If I understand correctly, a token created this way is able to impersonate any user, hence getting access to the whole Dropbox, so this does not address our need.

So this leads me to the question: is there a way to have programmatic access, restricted (for obvious security reasons) to a single folder, which is shared by N users ?

Many thanks,

-- Thibaut

Find more posts tagged with

API

Abuse

Accepted answers

thbar

Ultimately it worked out fine. I indeed used the trick in point #3, then:

- POST /2/users/get_current_account (with an auth token for the restricted user) then fetch root_info/root_namespace_id

- from there, add the header:

Dropbox-Api-Path-Root set to {".tag": "namespace_id", "namespace_id": the_root_namespace_id}

- fetch using /2/files/list_folder (and continue version)

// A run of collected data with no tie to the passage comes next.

(** Assignment to a member. *)
Definition set_parseState (x : State) (b : MacroBuffer) : MacroBuffer :=
  mkMacroBuffer x (_decodedChar b) (_repeatPending b) (_repeatCount b) (_repeatStart b)
    (_macros b) (_activeMacroId b) (_spaceUsed b) (_invokedDepth b) (_invokedSequenceLength b).
Definition set_decodedChar (x : wchar) (b : MacroBuffer) : MacroBuffer :=
  mkMacroBuffer (_parseState b) x (_repeatPending b) (_repeatCount b) (_repeatStart b)
    (_macros b) (_activeMacroId b) (_spaceUsed b) (_invokedDepth b) (_invokedSequenceLength b).
Definition set_repeatPending (x : bool) (b : MacroBuffer) : MacroBuffer :=
  mkMacroBuffer (_parseState b) (_decodedChar b) x (_repeatCount b) (_repeatStart b)
    (_macros b) (_activeMacroId b) (_spaceUsed b) (_invokedDepth b) (_invokedSequenceLength b).
Definition set_repeatCount (x : Z) (b : MacroBuffer) : MacroBuffer :=
  mkMacroBuffer (_parseState b) (_decodedChar b) (_repeatPending b) x (_repeatStart b)
    (_macros b) (_activeMacroId b) (_spaceUsed b) (_invokedDepth b) (_invokedSequenceLength b).
Definition set_repeatStart (x : Z) (b : MacroBuffer) : MacroBuffer :=
  mkMacroBuffer (_parseState b) (_decodedChar b) (_repeatPending b) (_repeatCount b) x
    (_macros b) (_activeMacroId b) (_spaceUsed b) (_invokedDepth b) (_invokedSequenceLength b).
Definition set_macros (x : list wstring) (b : MacroBuffer) : MacroBuffer :=
  mkMacroBuffer (_parseState b) (_decodedChar b) (_repeatPending b) (_repeatCount b)
    (_repeatStart b) x (_activeMacroId b) (_spaceUsed b) (_invokedDepth b)
    (_invokedSequenceLength b).
Definition set_activeMacroId (x : nat) (b : MacroBuffer) : MacroBuffer :=
  mkMacroBuffer (_parseState b) (_decodedChar b) (_repeatPending b) (_repeatCount b)
    (_repeatStart b) (_macros b) x (_spaceUsed b) (_invokedDepth b) (_invokedSequenceLength b).
Definition set_spaceUsed (x : Z) (b : MacroBuffer) : MacroBuffer :=
  mkMacroBuffer (_parseState b) (_decodedChar b) (_repeatPending b) (_repeatCount b)
    (_repeatStart b) (_macros b) (_activeMacroId b) x (_invokedDepth b) (_invokedSequenceLength b).
Definition set_invoked (depth length : Z) (b : MacroBuffer) : MacroBuffer :=
  mkMacroBuffer (_parseState b) (_decodedChar b) (_repeatPending b) (_repeatCount b)
    (_repeatStart b) (_macros b) (_activeMacroId b) (_spaceUsed b) depth length.
(* ===== verification/RleLaws.v ===== *)
(** * Laws of run-length encoded vectors

    The contract of [til::basic_rle]: it is the vector [decode] spells out.  Every
    operation of [Rle.v] is proved equal to the operation on that vector; in
    particular the in-place replacement, which joins, splits and moves runs in eight
    steps, is a splice.  Replacements keep the runs compact, unless the range that
    is replaced is empty. *)

From S2P Require Import Prelude Effects Rle.

Local Open Scope Z_scope.

Section Laws.
Context {T : Type} `{EqDecision T} `{Inhabited T} (w : Z).

Abbreviation run := (rle_pair T).
Abbreviation rle := (basic_rle T).

(** ** What runs stand for *)

Definition expand (x : run) : list T := repeat (value x) (Z.to_nat (run_length x)).

Definition decode (runs : list run) : list T := concat (map expand runs).

Definition contents (r : rle) : list T := decode (_runs r).

Fixpoint runs_length (runs : list run) : Z :=
  match runs with [] => 0 | x :: runs => run_length x + runs_length runs end.

Definition unsigned (runs : list run) : Prop := Forall (fun x => 0 <= run_length x) runs.

Record wf (r : rle) : Prop := {
  wf_unsigned : unsigned (_runs r);
  wf_total : _total_length r = runs_length (_runs r);
  wf_bound : runs_length (_runs r) < 2 ^ w
}.

Lemma decode_app l1 l2 : decode (l1 ++ l2) = decode l1 ++ decode l2.
Proof. unfold decode. by rewrite map_app, concat_app. Qed.

Lemma decode_cons x l : decode (x :: l) = expand x ++ decode l.
Proof. done. Qed.

Lemma runs_length_app l1 l2 : runs_length (l1 ++ l2) = runs_length l1 + runs_length l2.
Proof. induction l1 as [|x l1 IH]; [done|]. cbn in *. lia. Qed.

Lemma runs_length_nonneg l : unsigned l -> 0 <= runs_length l.
Proof. induction 1; cbn in *; lia. Qed.

Lemma length_expand (x : run) : length (expand x) = Z.to_nat (run_length x).
Proof. apply repeat_length. Qed.

Lemma length_decode l : unsigned l -> Z.of_nat (length (decode l)) = runs_length l.
Proof.
  induction 1 as [|x l Hx Hl IH]; [done|]. rewrite decode_cons, length_app, length_expand.
  cbn [runs_length]. lia.
Qed.

Lemma unsigned_app l1 l2 : unsigned (l1 ++ l2) <-> unsigned l1 /\ unsigned l2.
Proof. apply Forall_app. Qed.

Lemma unsigned_cons x l : unsigned (x :: l) <-> 0 <= run_length x /\ unsigned l.
Proof. apply Forall_cons_iff. Qed.

(** A run is the concatenation of two of its parts. *)
Lemma expand_split (x : run) n :
  0 <= n <= run_length x ->
  expand x = expand (set_length n x) ++ expand (set_length (run_length x - n) x).
Proof.
  intros Hn. unfold expand; cbn. rewrite <- repeat_app. f_equal. lia.
Qed.

Lemma set_length_id (x : run) : set_length (run_length x) x = x.
Proof. by destruct x. Qed.

Lemma expand_zero (x : run) : expand (set_length 0 x) = [].
Proof. done. Qed.

(** ** Scanning *)

(** A place in the runs: those before, those from there on, and how far into the
    first of these. *)
Definition place (l1 l2 : list run) (pos index : Z) : Prop :=
  runs_length l1 + pos = index /\
  match l2 with [] => pos = 0 | x :: _ => 0 <= pos < run_length x end.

This allows restricted access to a team-shared folder.

Now a word of feedback: I really hope in the future it will be possible to avoid the creation of a specific user & restrictions, and instead have Dropbox provide an additional level of access (instead of Full Dropbox vs. User-Specific-Folder) to allow access to a restricted list of folders.

In all cases, thanks for your help, which put me on good track!

-- Thibaut

All comments

chirstius

Hey @thbar,

When you say the app can only see it's own documents and not the company (team) shared folder for #3 do you mean, literally the listing does not contain ANY team folder content at all? As if it didn't exist?

If so, you may be using team space and member folders and would need to access the team content a little bit differently. You should take a read through the Namespace Guide for information about how to get the root namespace and accessing team content. That may get you where you want to be.

-Chuck

thbar

Hello Chuck,

> When you say the app can only see it's own documents and not the company (team) shared folder for #3 do you mean, literally the listing does not contain ANY team folder content at all? As if it didn't exist?

It's exactly that. It can see its own documents (currently "get started with dropbox pdf"), and nothing else.

Thanks for your quick feedback, I'm diving into the namespacing documentation & playing around with the PAW API client, to see if I can figure out how to get what I need here.

Will report back :-)

-- Thibaut

chirstius

Sounds like that might be the case then. If you have additional questions just post them back, but once you get the root namespace, and add the path root header to your requests, I think you'll be in a good place.

Good luck!

-Chuck

thbar

Ultimately it worked out fine. I indeed used the trick in point #3, then:

- POST /2/users/get_current_account (with an auth token for the restricted user) then fetch root_info/root_namespace_id

- from there, add the header:

Dropbox-Api-Path-Root set to {".tag": "namespace_id", "namespace_id": the_root_namespace_id}

- fetch using /2/files/list_folder (and continue version)

This allows restricted access to a team-shared folder.

In all cases, thanks for your help, which put me on good track!

-- Thibaut

Greg-DB

I'm glad to hear you got this working. I've sent this along as a feature request for a way to restrict access to specified paths only. Thanks!